Problem requirements -> Return the following from the records below: each line, word for word, starting with the line that contains "(** Whatever a" and going on through the line that contains "- right. destruct", with nothing outside that range.

Records supplied ->
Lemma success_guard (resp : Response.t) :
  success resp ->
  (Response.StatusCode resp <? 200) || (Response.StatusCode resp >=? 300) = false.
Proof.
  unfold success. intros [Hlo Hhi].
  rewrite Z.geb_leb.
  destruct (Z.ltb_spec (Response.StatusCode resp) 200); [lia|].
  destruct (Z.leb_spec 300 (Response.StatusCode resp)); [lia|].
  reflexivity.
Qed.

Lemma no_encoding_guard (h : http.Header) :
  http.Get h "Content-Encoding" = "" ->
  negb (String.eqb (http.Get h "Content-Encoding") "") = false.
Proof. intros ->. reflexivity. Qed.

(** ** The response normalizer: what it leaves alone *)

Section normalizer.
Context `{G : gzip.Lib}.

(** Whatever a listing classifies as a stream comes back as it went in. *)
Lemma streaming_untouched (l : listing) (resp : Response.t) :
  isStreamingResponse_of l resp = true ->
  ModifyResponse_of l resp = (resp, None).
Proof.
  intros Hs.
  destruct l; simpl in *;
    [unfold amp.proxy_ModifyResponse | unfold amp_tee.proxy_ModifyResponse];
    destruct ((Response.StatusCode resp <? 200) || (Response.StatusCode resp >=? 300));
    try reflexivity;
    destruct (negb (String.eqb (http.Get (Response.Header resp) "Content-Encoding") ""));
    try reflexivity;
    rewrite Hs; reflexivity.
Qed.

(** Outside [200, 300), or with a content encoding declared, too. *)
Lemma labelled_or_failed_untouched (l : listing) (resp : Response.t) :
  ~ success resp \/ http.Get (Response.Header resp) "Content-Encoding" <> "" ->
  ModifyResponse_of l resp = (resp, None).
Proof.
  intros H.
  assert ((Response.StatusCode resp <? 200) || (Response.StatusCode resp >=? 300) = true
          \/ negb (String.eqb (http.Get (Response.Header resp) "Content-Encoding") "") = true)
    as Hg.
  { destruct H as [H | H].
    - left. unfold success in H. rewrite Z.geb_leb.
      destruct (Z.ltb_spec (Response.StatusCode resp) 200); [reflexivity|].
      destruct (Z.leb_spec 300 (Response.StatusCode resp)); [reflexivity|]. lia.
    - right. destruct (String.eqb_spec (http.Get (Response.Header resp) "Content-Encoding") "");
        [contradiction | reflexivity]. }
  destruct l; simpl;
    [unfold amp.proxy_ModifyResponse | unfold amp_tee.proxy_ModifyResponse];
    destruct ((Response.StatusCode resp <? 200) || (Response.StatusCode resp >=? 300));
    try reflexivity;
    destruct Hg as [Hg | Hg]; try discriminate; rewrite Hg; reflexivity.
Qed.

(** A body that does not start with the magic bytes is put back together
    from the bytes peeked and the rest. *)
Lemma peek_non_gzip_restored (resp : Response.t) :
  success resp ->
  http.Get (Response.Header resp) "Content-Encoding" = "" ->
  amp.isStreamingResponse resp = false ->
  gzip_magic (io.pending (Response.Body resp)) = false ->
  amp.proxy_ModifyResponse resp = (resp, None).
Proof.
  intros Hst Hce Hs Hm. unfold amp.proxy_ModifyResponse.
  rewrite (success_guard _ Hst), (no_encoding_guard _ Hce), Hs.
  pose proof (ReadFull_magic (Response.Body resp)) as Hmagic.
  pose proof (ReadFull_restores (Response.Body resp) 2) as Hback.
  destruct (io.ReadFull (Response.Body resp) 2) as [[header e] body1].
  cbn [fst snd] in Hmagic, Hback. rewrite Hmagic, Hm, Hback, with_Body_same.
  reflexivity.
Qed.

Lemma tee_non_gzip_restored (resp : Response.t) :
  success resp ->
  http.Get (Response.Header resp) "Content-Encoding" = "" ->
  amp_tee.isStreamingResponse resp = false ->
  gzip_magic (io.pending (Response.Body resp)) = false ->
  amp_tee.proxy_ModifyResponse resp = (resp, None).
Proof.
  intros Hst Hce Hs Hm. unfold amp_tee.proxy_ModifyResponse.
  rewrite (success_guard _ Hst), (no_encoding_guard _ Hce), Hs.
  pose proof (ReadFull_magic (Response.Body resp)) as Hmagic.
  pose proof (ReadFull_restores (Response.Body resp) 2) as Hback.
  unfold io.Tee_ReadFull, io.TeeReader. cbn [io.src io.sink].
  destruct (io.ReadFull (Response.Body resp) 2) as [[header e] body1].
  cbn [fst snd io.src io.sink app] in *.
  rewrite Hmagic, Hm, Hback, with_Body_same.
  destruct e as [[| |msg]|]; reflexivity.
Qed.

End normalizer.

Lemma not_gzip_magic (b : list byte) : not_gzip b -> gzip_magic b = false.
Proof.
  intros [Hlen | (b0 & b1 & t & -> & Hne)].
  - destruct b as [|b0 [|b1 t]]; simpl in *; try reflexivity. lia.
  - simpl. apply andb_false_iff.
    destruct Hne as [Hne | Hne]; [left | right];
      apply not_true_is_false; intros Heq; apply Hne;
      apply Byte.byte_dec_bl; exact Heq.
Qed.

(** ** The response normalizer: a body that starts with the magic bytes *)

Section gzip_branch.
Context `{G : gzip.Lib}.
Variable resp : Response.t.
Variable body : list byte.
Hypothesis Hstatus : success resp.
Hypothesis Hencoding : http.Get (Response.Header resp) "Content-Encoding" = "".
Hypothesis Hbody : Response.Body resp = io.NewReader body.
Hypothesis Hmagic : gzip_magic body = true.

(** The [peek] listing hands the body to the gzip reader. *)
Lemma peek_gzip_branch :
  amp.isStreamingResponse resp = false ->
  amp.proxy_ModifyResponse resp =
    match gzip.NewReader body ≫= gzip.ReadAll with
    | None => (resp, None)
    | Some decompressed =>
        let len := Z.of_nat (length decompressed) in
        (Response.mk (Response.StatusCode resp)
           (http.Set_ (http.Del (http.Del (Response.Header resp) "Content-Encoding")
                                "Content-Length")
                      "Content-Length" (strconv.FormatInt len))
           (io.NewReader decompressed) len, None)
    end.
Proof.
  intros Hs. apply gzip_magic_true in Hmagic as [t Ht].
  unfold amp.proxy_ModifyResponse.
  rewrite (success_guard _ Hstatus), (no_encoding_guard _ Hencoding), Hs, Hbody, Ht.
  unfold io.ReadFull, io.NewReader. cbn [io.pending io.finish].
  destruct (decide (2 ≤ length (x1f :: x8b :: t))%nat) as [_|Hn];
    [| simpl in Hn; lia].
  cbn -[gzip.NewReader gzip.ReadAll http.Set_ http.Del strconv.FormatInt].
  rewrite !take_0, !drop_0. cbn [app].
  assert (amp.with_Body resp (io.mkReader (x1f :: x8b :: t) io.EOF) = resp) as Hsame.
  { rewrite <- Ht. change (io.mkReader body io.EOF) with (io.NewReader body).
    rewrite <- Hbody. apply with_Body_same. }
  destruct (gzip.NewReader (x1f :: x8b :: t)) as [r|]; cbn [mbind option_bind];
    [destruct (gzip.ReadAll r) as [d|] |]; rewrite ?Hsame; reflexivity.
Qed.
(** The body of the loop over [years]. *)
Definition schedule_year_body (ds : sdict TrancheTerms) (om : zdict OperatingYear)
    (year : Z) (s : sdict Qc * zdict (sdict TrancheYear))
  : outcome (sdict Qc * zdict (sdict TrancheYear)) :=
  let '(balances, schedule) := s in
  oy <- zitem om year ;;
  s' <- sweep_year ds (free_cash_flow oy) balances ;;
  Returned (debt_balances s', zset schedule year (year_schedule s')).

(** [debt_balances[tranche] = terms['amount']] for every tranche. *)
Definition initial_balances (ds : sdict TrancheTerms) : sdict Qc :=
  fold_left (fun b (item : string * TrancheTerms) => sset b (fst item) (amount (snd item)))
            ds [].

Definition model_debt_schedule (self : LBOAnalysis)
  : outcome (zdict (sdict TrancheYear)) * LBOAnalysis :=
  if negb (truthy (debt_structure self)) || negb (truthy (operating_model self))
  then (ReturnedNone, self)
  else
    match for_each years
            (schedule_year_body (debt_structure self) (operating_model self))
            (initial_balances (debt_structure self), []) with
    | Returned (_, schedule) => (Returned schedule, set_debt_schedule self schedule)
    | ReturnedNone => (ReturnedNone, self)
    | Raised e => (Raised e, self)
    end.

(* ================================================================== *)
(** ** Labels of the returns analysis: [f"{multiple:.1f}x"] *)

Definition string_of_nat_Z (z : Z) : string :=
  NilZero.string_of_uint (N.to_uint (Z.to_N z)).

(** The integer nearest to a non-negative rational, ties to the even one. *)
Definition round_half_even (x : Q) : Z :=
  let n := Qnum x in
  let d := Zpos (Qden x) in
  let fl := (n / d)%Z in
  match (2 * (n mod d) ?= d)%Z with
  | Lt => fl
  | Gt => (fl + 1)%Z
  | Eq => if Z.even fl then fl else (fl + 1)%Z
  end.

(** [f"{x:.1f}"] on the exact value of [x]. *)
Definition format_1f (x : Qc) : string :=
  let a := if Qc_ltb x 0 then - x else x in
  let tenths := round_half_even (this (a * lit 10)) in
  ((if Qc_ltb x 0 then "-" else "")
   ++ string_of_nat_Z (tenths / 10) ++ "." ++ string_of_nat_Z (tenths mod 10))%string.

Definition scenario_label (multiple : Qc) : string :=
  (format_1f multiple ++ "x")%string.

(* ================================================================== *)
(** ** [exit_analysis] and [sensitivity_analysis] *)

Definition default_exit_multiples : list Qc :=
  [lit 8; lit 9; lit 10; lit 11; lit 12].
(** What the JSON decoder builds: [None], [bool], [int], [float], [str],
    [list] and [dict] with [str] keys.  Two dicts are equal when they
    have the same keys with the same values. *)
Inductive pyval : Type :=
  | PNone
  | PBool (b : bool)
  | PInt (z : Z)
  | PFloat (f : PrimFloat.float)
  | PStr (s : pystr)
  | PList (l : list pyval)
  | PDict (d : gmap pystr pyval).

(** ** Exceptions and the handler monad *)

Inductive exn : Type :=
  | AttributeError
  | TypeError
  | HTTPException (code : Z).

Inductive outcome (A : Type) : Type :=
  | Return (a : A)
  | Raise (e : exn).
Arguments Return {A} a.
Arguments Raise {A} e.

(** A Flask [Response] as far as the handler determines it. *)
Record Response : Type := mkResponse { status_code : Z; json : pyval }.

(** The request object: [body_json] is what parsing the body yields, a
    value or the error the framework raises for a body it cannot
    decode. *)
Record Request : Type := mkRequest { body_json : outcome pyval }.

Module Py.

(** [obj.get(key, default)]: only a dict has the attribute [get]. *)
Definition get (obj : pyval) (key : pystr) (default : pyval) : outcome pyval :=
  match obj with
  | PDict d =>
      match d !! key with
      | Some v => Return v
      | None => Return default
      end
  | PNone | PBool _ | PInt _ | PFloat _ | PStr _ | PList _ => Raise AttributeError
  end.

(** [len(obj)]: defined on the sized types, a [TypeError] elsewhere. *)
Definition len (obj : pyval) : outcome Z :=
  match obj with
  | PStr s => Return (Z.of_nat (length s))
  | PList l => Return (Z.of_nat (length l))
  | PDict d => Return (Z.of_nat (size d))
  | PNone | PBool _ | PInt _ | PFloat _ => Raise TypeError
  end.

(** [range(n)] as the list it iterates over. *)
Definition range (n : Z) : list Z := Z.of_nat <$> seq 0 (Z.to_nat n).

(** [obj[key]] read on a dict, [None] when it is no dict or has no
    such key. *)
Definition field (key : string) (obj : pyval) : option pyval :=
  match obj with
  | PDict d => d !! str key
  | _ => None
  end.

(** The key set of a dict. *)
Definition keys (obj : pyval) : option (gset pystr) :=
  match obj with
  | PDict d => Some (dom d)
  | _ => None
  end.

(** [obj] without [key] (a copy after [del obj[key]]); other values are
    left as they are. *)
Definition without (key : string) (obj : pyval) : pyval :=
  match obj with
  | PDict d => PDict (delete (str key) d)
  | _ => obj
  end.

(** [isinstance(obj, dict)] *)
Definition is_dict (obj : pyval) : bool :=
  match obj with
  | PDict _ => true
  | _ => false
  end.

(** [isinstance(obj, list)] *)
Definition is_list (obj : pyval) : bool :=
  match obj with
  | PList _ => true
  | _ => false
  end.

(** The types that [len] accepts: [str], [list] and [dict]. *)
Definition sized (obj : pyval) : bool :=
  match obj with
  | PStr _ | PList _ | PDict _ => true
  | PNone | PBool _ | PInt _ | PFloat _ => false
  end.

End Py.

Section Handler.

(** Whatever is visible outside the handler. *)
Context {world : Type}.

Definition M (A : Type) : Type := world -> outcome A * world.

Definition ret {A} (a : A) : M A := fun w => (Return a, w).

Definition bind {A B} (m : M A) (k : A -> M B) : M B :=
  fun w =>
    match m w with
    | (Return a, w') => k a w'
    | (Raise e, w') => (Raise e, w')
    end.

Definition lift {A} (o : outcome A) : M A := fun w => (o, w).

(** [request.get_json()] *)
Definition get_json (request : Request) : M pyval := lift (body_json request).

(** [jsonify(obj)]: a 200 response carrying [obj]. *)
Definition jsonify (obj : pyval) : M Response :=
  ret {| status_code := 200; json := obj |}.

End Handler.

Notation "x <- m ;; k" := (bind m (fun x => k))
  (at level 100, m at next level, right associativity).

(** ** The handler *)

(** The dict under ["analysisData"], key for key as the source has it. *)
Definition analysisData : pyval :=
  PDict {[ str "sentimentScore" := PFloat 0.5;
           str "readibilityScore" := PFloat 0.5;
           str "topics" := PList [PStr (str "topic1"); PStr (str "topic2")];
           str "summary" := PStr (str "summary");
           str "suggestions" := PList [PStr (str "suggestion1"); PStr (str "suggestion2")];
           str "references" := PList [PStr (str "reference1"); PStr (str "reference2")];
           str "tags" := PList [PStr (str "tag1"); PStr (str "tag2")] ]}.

Completed exercise ->
(** Whatever a listing classifies as a stream comes back as it went in. *)
Lemma streaming_untouched (l : listing) (resp : Response.t) :
  isStreamingResponse_of l resp = true ->
  ModifyResponse_of l resp = (resp, None).
Proof.
  intros Hs.
  destruct l; simpl in *;
    [unfold amp.proxy_ModifyResponse | unfold amp_tee.proxy_ModifyResponse];
    destruct ((Response.StatusCode resp <? 200) || (Response.StatusCode resp >=? 300));
    try reflexivity;
    destruct (negb (String.eqb (http.Get (Response.Header resp) "Content-Encoding") ""));
    try reflexivity;
    rewrite Hs; reflexivity.
Qed.

(** Outside [200, 300), or with a content encoding declared, too. *)
Lemma labelled_or_failed_untouched (l : listing) (resp : Response.t) :
  ~ success resp \/ http.Get (Response.Header resp) "Content-Encoding" <> "" ->
  ModifyResponse_of l resp = (resp, None).
Proof.
  intros H.
  assert ((Response.StatusCode resp <? 200) || (Response.StatusCode resp >=? 300) = true
          \/ negb (String.eqb (http.Get (Response.Header resp) "Content-Encoding") "") = true)
    as Hg.
  { destruct H as [H | H].
    - left. unfold success in H. rewrite Z.geb_leb.
      destruct (Z.ltb_spec (Response.StatusCode resp) 200); [reflexivity|].
      destruct (Z.leb_spec 300 (Response.StatusCode resp)); [reflexivity|]. lia.
    - right. destruct (String.eqb_spec (http.Get (Response.Header resp) "Content-Encoding") "");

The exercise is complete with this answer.